FW: Surrogate keys (Was: enums)

From: "Jim Nasby" <jnasby(at)pervasive(dot)com>
To: <pgsql-hackers(at)postgresql(dot)org>
Subject: FW: Surrogate keys (Was: enums)
Date: 2006-01-18 22:47:11
Message-ID: D1D2D51E3BE3FC4E98598248901F759402C890D0@ausmail2k4.aus.pervasive.com
Views: Raw Message | Whole Thread | Download mbox | Resend email
Thread:
Lists: pgsql-hackers

Ooops, fat-finger'd -hackers...

-----Original Message-----
Adding -hackers back to the list.

> From: Leandro Guimarães Faria Corcete Dutra
> Em Seg, 2006-01-16 às 12:52 -0600, Jim C. Nasby escreveu:
> > On Sat, Jan 14, 2006 at 07:28:21PM +0900, Michael Glaesemann wrote:
> > >
> > > For UPDATEs and INSERTs, the "proper" primary key also
> needs to be
> > > checked, but keys are used for more than just checking
> uniqueness:
> > > they're also often used in JOINs. Joining against a
> single integer
> > > I'd think it quite a different proposition (I'd think
> faster in terms
> > > of performance) than joining against, say, a text column or a
> > > composite key.
>
> How different is that?

Comparing two ints is much, much faster than comparing two text fields. For a small number of comparisons, it doesn't matter. When you're joining tables together, it's a different story.

> > a) the optimizer does a really poor job on multi-column
> index statistics
>
> Then it should eventually be fixed?

It's on the to-do, but it's not an easy nut to crack.

> > b) If each parent record will have many children, the space
> savings from
> > using a surrogate key can be quite large
>
> Only where the surrogate is significantly smaller than
> the natural?

#define significant

Here's a real-life example: the primary table for stats.distributed.net has about 120M rows. One field in that table (participant_id) links back to the participant table; it's an int. If instead we used participant_name and that averaged 8 characters in length, that would grow the main table by 1GB (8 chars takes 8 bytes instead of 4, plus there's the varlena header of 4 bytes). The machine that stats runs on has 4G of memory, so cutting 1G of wasted space out of that table helps quite a bit.

(In actuality, there isn't participant_name... participants are identified by email address (not a great idea, but I wasn't around when that was chosen). As you can imagine, email addresses are substantially longer than 4 bytes. When we normalized email out of that main table things got substantially faster.
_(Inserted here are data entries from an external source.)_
Lemma load_watch so h i conf (l l' : loader) r :
  loader_inv dl l -> loadable dl json_null read_json so h i conf ->
  loadService dl json_null read_json so h i conf l = (r, l') ->
  forall name, name <> "" ->
    watch l' name = match loaded l !! so with
                    | Some _ => watch l name
                    | None => added_watch conf (mkConfigCb (view_of so) h i) (watch l) name
                    end.
Proof.
  intros Hinv Hl Hrun name Hn. destruct (loaded l !! so) as [v |] eqn:Ev.
  { destruct (load_refused dl json_null read_json so h i conf l v Hinv Hl Ev) as (o & Hr & _).
    rewrite Hr in Hrun. by injection Hrun as _ <-. }
  destruct (Hl) as [_ _ _ (s & Hdl & s1 & Hs & _ & Hserv & Hacc) Hpath].
  destruct (with_service_inv dl so h i l s s1 Hinv Hdl Hs Hserv) as [Hinv1 Hld1].
  rewrite (load_unfold dl json_null read_json so h i conf l s s1) in Hrun by done.
  set (l1 := with_service so (fresh_service so h i s1) l) in *.
  destruct (configure_runs dl json_null read_json so h i conf s s1 l1 Hl Hdl Hs Hserv Hacc) as (s2 & l2 & Hc & _);
    [apply lookup_insert_eq | done |].
  change (mkService true (Some s1) (getName s1) so "" h i) with (fresh_service so h i s1) in Hc.
  erewrite st_bind_ok in Hrun by done. apply register_program_inotify in Hrun. rewrite (watch_same _ _ Hrun name).
  revert Hc. unfold configure. destruct Hpath as [[-> ->] | [-> ->]].
  - unfold on_service, added_watch. destruct (onConfigUpdate _ _ _ _). intros [= _ <-]. by rewrite decide_False.
  - intros Hreg. refine (register_watch so h i conf l1 l2 Hinv1 _ Hl Hreg name Hn).
    fold l1 in Hld1. by rewrite Hld1, lookup_insert_eq.
Qed.

Lemma unload_watch so (l l' : loader) r :
  loader_inv dl l -> unloadServices so l = (r, l') ->
  forall name, name <> "" ->
    watch l' name = match loaded l !! so with Some v => dropped_watch v.2 (watch l) name | None => watch l name end.
Proof.
  intros Hinv Hrun name Hn. destruct (inv_inotify dl l Hinv) as (im & Him & _). revert Hrun. unfold unloadServices.
  rewrite (st_bind_ok get _ l l l) by done. rewrite assert_true by (by rewrite Him; apply bool_decide_eq_true_2).
  unfold loaded at 1. rewrite lookup_fmap. destruct (services_ l !! so) as [s |] eqn:Es; cbn [fmap option_fmap option_map];
    [| by intros [= _ <-]].
  destruct (drop_registration dl so s l Hinv Es) as (l1 & s1 & Hl1 & _ & _ & Es1 & _). erewrite st_bind_ok by done.
  assert (Hw : watch l1 name = dropped_watch (config s) (watch l) name).
  { revert Hl1. destruct (String.eqb_spec (config s) "") as [-> |].
    - intros [= <-]. unfold dropped_watch. by rewrite decide_False.
    - intros Hu. by eapply unregister_watch. }
  change (view s).2 with (config s). rewrite <- Hw. rewrite (st_bind_ok get _ l1 l1 l1) by done. rewrite Es1.
  destruct (instance s1) as [o |]; [| by intros [= _ <-]]. cbv [mbind st_bind modify mret st_ret throw].
  destruct (Loader.stop o) as [[[] | e] o']; [destruct (handle s1) |]; by intros [= _ <-].
Qed.

(** *** They keep the agreement *)

Lemma loaded_elsewhere (so : string) (v : service_view) (T : gmap string service_view) x : x <> so -> <[so := v]> T !! x = T !! x.
Proof. intros Hx. by rewrite lookup_insert_ne. Qed.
That was a number of years ago, so the table was probably 15-25% of it's current size, but it still made a huge difference.)

> > c) depending on how you view things, putting actual keys
> all over the
> > place is denormalized
>
> How come?

See my other reply... :)

> > Generally, I just use surrogate keys for everything unless
> performance
> > dictates something else.
>
> Shouldn't it be the other way round, for the user's sake?

Why should it? It's trivial to create views that abstract surrogate keys out, and if you really want to you can even make the views updatable. But here's two other things to consider:

In many cases you can't define a single field as a unique key. So you end up with having to add many extra keys to all your join clauses. Not very friendly, and prone to error.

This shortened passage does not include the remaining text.